== Task prompt ==
For the material that follows, return exactly the lines from the one with "set_trendingLoading loading_busy state" through the one with "set_stocksLoading loading_busy state", both ends included.

== Supplied records ==
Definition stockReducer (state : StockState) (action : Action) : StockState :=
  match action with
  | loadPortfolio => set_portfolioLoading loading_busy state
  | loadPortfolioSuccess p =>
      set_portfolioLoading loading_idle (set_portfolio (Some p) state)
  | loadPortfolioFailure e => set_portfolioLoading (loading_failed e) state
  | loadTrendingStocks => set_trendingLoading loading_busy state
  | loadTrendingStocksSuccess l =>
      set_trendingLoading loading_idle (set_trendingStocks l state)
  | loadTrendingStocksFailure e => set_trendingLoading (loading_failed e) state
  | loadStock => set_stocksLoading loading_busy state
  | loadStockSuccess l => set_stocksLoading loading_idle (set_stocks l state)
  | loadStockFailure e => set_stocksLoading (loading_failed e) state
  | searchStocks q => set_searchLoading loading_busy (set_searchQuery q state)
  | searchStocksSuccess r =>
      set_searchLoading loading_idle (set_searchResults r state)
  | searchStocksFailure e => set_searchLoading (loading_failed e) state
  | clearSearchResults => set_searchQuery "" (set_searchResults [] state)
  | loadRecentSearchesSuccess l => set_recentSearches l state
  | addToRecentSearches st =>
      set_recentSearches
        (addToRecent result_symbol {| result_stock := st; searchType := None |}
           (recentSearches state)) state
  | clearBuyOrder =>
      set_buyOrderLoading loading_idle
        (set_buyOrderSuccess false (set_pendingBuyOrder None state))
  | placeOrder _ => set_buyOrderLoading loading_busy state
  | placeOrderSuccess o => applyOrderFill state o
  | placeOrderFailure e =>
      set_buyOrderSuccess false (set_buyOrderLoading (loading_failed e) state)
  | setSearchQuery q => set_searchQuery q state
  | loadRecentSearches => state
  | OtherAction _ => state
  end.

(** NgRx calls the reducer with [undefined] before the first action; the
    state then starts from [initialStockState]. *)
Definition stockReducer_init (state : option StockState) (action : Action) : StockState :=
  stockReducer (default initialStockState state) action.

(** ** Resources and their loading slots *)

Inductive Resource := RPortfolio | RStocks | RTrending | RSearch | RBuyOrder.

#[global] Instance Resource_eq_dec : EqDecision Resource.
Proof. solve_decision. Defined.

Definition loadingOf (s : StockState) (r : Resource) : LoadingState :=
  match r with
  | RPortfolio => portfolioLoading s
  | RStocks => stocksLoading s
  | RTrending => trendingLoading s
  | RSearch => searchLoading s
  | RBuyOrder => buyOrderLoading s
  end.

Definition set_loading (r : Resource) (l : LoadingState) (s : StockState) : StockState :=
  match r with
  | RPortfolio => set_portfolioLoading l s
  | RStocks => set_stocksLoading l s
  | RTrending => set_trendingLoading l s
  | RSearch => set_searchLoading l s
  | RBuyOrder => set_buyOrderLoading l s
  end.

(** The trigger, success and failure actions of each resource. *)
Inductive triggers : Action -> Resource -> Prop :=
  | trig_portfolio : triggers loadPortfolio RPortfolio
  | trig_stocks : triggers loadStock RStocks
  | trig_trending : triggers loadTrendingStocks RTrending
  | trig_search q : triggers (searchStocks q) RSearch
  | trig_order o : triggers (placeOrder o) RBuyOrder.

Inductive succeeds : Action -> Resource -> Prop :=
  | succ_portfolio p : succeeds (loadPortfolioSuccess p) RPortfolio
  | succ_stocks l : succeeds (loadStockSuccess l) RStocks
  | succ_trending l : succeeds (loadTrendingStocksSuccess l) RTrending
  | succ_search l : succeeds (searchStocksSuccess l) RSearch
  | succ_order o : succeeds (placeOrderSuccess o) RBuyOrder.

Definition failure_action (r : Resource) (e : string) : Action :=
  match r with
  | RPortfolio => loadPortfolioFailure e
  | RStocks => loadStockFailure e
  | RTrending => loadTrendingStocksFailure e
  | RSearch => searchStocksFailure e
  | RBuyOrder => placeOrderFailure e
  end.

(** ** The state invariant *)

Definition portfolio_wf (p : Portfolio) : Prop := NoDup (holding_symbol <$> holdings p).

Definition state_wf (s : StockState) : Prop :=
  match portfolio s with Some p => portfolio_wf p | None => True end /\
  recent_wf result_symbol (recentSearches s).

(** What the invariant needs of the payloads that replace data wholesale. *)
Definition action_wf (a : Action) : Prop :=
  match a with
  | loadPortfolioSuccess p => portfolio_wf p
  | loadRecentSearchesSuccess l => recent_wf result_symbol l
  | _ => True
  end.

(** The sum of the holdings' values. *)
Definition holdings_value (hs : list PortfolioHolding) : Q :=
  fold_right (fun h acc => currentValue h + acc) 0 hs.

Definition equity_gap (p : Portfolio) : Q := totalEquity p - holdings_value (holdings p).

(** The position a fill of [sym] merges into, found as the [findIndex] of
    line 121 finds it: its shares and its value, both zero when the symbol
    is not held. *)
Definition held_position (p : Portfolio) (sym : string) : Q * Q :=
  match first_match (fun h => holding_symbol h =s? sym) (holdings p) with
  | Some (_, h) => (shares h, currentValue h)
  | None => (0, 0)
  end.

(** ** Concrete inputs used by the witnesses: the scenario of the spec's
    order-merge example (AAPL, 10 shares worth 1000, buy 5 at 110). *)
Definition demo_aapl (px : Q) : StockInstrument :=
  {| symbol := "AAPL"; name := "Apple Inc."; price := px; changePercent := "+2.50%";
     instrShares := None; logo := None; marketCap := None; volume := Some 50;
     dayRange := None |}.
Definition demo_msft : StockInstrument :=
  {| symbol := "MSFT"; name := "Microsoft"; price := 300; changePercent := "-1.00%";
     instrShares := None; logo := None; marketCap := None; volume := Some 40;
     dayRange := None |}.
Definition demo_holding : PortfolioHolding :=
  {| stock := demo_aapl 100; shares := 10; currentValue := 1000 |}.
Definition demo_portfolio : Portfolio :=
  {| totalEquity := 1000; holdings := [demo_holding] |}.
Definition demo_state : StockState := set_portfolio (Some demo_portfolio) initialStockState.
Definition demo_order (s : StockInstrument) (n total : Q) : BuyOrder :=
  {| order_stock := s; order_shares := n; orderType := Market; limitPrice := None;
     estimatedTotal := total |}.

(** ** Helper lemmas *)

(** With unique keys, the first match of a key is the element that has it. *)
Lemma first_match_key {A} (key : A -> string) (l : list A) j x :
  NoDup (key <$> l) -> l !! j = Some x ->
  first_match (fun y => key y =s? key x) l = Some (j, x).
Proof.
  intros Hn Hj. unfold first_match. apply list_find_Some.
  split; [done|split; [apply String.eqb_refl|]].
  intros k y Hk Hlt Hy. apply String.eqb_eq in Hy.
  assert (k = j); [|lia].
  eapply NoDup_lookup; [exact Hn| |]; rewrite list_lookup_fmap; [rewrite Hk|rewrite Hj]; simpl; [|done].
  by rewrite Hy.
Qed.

== Completed task ==
  | loadTrendingStocks => set_trendingLoading loading_busy state
  | loadTrendingStocksSuccess l =>
      set_trendingLoading loading_idle (set_trendingStocks l state)
  | loadTrendingStocksFailure e => set_trendingLoading (loading_failed e) state
  | loadStock => set_stocksLoading loading_busy state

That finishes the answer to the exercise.